Assuming there are funds, more difficult would be the recommendation to ‘ensure’ that costs charged are proportionate to the size of the business. That properly would mean that if the real assets of a business were say $20,000, the law should not require an adviser to work for more than say $4-6,000 in costs, including ASIC levies and search fees.

As I often quote Michael Kirby:

“the task of insolvency administration is inherently expensive. Principally this is so because of the intensive nature of the investigation of accounts (sometimes in a shambles and sometimes deliberately deceptive) that the insolvency practitioners must analyse and understand. … It is unreasonable to demand that skilled professionals should perform their functions at low cost”. 

Demand thresholds and time to pay

Another recommendation is that there be an increase in thresholds for creditors being able to issue a statutory demand from $2,000 to $5,000, with 45 days to respond. The empirical evidence upon which the Ombudsman recommends this would be interesting to see.

ASIC and proportionality

Complaints against liquidators are to be investigated properly, again, it is assumed, with ASIC adopting the same proportionate approach.

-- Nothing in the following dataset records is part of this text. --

(** C5 (amended): with the default limit 3, after three [add_message] calls
    from an empty memory the display log holds exactly the three most recent
    turns (the first three of the six appended are evicted), [memory_size]
    is [3 - 1 = 2] exchange pairs, and the model-facing window therefore holds
    the last four turns, one more than the display log. *)
Theorem C5_default_eviction_and_window :
  forall h1 a1 h2 a2 h3 a3 ts,
  let st := exec_all [OpAddMessage h1 a1 ts; OpAddMessage h2 a2 ts;
                      OpAddMessage h3 a3 ts] (init default_max_conversation_history) in
  session_messages st = [mkTurn "assistant" a2 ts; mkTurn "user" h3 ts; mkTurn "assistant" a3 ts]
  /\ length (session_messages st) = 3%nat
  /\ memory_size st = (max_conversation_history st - 1)%Z
  /\ memory_size st = 2%Z
  /\ window_messages (memory_size st) (chat_messages st)
     = [HumanMessage h2; AIMessage a2; HumanMessage h3; AIMessage a3]
  /\ fst (get_context_for_rag st)
     = Ok (Py.join Py.nl ["Human: " ++ h2; "Assistant: " ++ a2; "Human: " ++ h3; "Assistant: " ++ a3]).
Proof. intros. repeat split. Qed.

(** C9 (counterexample): [load_session_messages] with a message lacking
    ["role"] hits an internal [KeyError] and returns normally, but it is not
    a no-op: the memory was cleared before the messages were read, and it
    stays cleared. *)
Lemma C9_load_error_not_noop :
  fst (split_roles [[("content", "x")]] [] [] (snd (clear_conversation one_exchange)))
    = Raise (KeyError "role")
  /\ fst (run_op (OpLoad [[("content", "x")]] "t") one_exchange) = Ok RNone
  /\ exec (OpLoad [[("content", "x")]] "t") one_exchange <> one_exchange
  /\ session_messages (exec (OpLoad [[("content", "x")]] "t") one_exchange) = []
  /\ chat_messages (exec (OpLoad [[("content", "x")]] "t") one_exchange) = [].
Proof.
  vm_compute. split; [reflexivity | split; [reflexivity | split; [discriminate | split; reflexivity]]].
Qed.

(** C9 (amended): no [ConversationManager] operation propagates an
    exception, whatever the state and the input: every call returns
    normally. *)
Theorem C9_operations_never_raise :
  forall (op : Op) (st : ConversationManager), exists r, fst (run_op op st) = Ok r.
Proof. intros op. apply run_op_safe. Qed.

End ConvClaims.

(* ------------------------------------------------------------------ *)
(** ** Claims on [RAGEngine] *)

Module RAGFacts.
Import Exc Doc Py RAG SanitizeFacts.

Lemma join_empty_cons (s : string) (ys : list string) :
  join "" (s :: ys) = s ++ join "" ys.
Proof. destruct ys; simpl; [now rewrite str_app_nil_r | reflexivity]. Qed.

(** The loop either consumes the whole stream, having accumulated every
    fragment it yielded, or stops on an exception. *)
Lemma accumulate_cases (chunks : list Content) (resp : string) :
  match accumulate chunks resp with
  | (ys, Ok r) => r = resp ++ join "" ys
  | (_, Raise _) => True
  end.
Proof.
  revert resp. induction chunks as [|[s|t] rest IH]; intros resp; simpl.
  - now rewrite str_app_nil_r.
  - specialize (IH (resp ++ s)).
    destruct (accumulate rest (resp ++ s)) as [ys [r|e]]; [|exact I].
    rewrite IH, join_empty_cons, str_app_assoc. reflexivity.
  - exact I.
Qed.

Lemma flat_map_yields (ys : list string) (q a : string) :
  flat_map (fun ev => match ev with Yield s => [s] | Commit _ _ => [] end)
           (map Yield ys ++ [Commit q a])%list = ys.
Proof. induction ys; simpl; [reflexivity | now rewrite IHys]. Qed.

Lemma fold_yields (ts : string) (mem : Conv.ConversationManager) (ys : list string) :
  fold_left (apply_event ts) (map Yield ys) mem = mem.
Proof. induction ys; simpl; [reflexivity | apply IHys]. Qed.

Lemma nth_error_context_parts (docs : list Document) (i : Z) (k : nat) :
  nth_error (context_parts i docs) k
  = option_map (context_part (i + Z.of_nat k)) (nth_error docs k).
Proof.
  revert i k. induction docs as [|d ds IH]; intros i [|k]; simpl.
  - reflexivity.
  - reflexivity.
  - now rewrite Z.add_0_r.
  - rewrite IH. f_equal. f_equal. lia.
Qed.

Lemma find_skip_page (key : string) (v : MVal) (m1 m2 : list (string * MVal)) :
  key <> "page" ->
  find (fun kv => String.eqb (fst kv) key) (m1 ++ ("page", v) :: m2)%list
  = find (fun kv => String.eqb (fst kv) key) (m1 ++ m2)%list.
Proof.
  intros Hk. induction m1 as [|[k' v'] m1 IH]; cbn -[String.eqb].
  - destruct (String.eqb "page" key) eqn:E; [|reflexivity].
    apply String.eqb_eq in E. congruence.
  - now rewrite IH.
Qed.

Lemma find_app_none (key : string) (m1 m2 : list (string * MVal)) :
  find (fun kv => String.eqb (fst kv) key) m1 = None ->
  find (fun kv => String.eqb (fst kv) key) (m1 ++ m2)%list
  = find (fun kv => String.eqb (fst kv) key) m2.
Proof.
  induction m1 as [|[k' v'] m1 IH]; cbn -[String.eqb]; [reflexivity|].
  destruct (String.eqb k' key); [discriminate | exact IH].
Qed.
(** * Transcript Manager: the [generate-notes-from-source] tool handler

    A shallow embedding of [src/index.ts].  The handler is a straight-line
    piece of effectful JavaScript: it looks a course up in two tables, reads a
    file or runs a helper command, optionally writes the transcript, and
    formats an envelope.  It is embedded as a computation in a small
    trace-and-exception monad over a [Runtime] record that stands for the
    library calls the handler makes ([fs.readFile], [fs.writeFile],
    [execSync], [JSON.parse], [JSON.stringify]).

    JavaScript strings are sequences of UTF-16 code units; they are modelled
    as lists of code units so that [.length] and the regular-expression class
    [\s] mean what they mean in the source. *)

From Equations Require Import Equations.
From Stdlib Require Import List NArith Arith Bool Ascii Lia.
From Stdlib Require String.
Import ListNotations String.StringSyntax.
Open Scope string_scope.
Open Scope list_scope.

Set Implicit Arguments.

(** ** Strings *)

Module JsString.

(** A string value: its UTF-16 code units, in order. *)
Definition jsstring := list N.

(** An ASCII literal of the source, as a string value. *)
Definition lit (s : String.string) : jsstring :=
  map N_of_ascii (String.list_ascii_of_string s).

(** Code units the handler and [path] look at. *)
Definition SLASH : N := 47.
Definition DOT : N := 46.
Definition HYPHEN : N := 45.
Definition DQUOTE : N := 34.
Definition SPACE : N := 32.
Lemma insertSorted_sorted (x : bubble) (l : list bubble) :
  Forall (fun p => br p = Fin (realOf (br p))) (x :: l) ->
  Sorted radius_desc l -> Sorted radius_desc (insertSorted x l).
Proof.
  induction l as [|y ys IH]; intros Hf Hs; cbn [insertSorted]; [repeat constructor|].
  inversion Hf as [|? ? Hx Hf']; inversion Hf' as [|? ? Hy Hys]; subst.
  inversion Hs as [|? ? Hs' Hh]; subst.
  unfold sortCompare. rewrite Hx, Hy. cbn [nsub nadd nneg].
  destruct (nlt (Fin 0) (Fin (realOf (br x) + - realOf (br y)))) eqn:E.
  - apply nlt_Fin in E. constructor; [exact Hs|]. constructor. unfold radius_desc. lra.
  - assert (Hle : realOf (br x) <= realOf (br y)).
    { apply Rnot_lt_le. intro C. rewrite nlt_Fin_true in E by lra. discriminate. }
    constructor.
    + apply IH; [constructor; assumption | exact Hs'].
    + apply insertSorted_head; [constructor; [|constructor]; assumption | exact Hh |].
      exact Hle.
Qed.

Lemma sortDesc_sorted_aux (l : list bubble) :
  Forall (fun p => br p = Fin (realOf (br p))) l -> Sorted radius_desc (sortDesc l).
Proof.
  intros Hf. unfold sortDesc.
  assert (H : forall acc, Forall (fun p => br p = Fin (realOf (br p))) acc ->
                Sorted radius_desc acc ->
                Sorted radius_desc (fold_left (fun acc x => insertSorted x acc) l acc)).
  { induction l as [|x xs IH]; intros acc Ha Hs; [exact Hs|].
    inversion Hf as [|? ? Hx Hxs]; subst. cbn [fold_left]. apply IH; [exact Hxs| |].
    - apply (Permutation_Forall (Permutation_sym (insertSorted_perm x acc))).
      constructor; assumption.
    - apply insertSorted_sorted; [constructor|]; assumption. }
  apply H; constructor.
Qed.

Lemma placeLoop_items (items : list bubble) (ps : packState) res :
  placeLoop ps items = Some res -> snd res = map coerceRadius items.
Proof.
  revert ps res. induction items as [|it rest IH]; intros ps res H; simpl in H.
  - inversion H; reflexivity.
  - destruct (placeStep ps (coerceRadius it)) as [ps'|]; [|discriminate]. simpl in H.
    destruct (placeLoop ps' rest) as [res'|] eqn:E; [|discriminate]. simpl in H.
    inversion H; subst. simpl. f_equal. eapply IH; eauto.
Qed.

The Ombudsman says it should act as concierge to businesses undergoing financial and other difficulties, modelled on the Small Business Tax Concierge service. Some, or many, may query the expertise of the Ombudsman to do that.

Safer harbour

The Ombudsman acknowledges the lack of knowledge of small business owners in closing their business – little things like employee leave entitlements, superannuation payments and probably general taxes as well.

Alarmingly, the Ombudsman reports that business owners ‘do not normally check to see if an adviser is regulated, or … even illegal’; which makes one wonder how they have run their business. The Ombudsman notes that there are many unregulated business advisers with a profit motive as their primary interest; and no doubt many who are regulated as well.

The Ombudsman says that many businesses will not survive the current COVID arrangements, or they will reopen while technically insolvent, saying with some understatement that

‘it is likely that we will see some owners abandoning their businesses’.

Therefore, the Ombudsman seems to say, the safe harbour laws should be extended by 12 months.

Voluntary administration

Where a business enters administration, small businesses will be able to create a proposal to be lodged with a registered liquidator on how to deal with the assets and liabilities of their business.

ASIC will monitor the actions of the liquidator – and no doubt the actions of the owner, and creditors and other advisers. ASIC will also assess remuneration reports for the $5000 against the expected net benefit to all creditors, which may even be more than the 1c/$ presently paid.


Small business insolvencies are receiving attention internationally in view of the commonality of the difficulties they present. Options include a combined regime for personal and corporate liabilities; streamlined default insolvency processes subject to any creditor or regulator intervention; the need for the state to address assetless insolvencies; and the extent to which an insolvency practitioner is required at all.

As to assetless estates, Professor Jason Harris and I have also suggested a ‘triage’ arrangement, like that suggested by the Ombudsman, but with a government liquidator handling the task. See Managing the insolvency curve – a new government role is needed?

None of these ideas are mentioned by the Ombudsman, nor the Australian government’s rejection of the useful business Productivity Commission recommendations for small business liquidations in 2015.

Ideas raised by the Ombudsman in other parts of the Recovery Plan may be useful.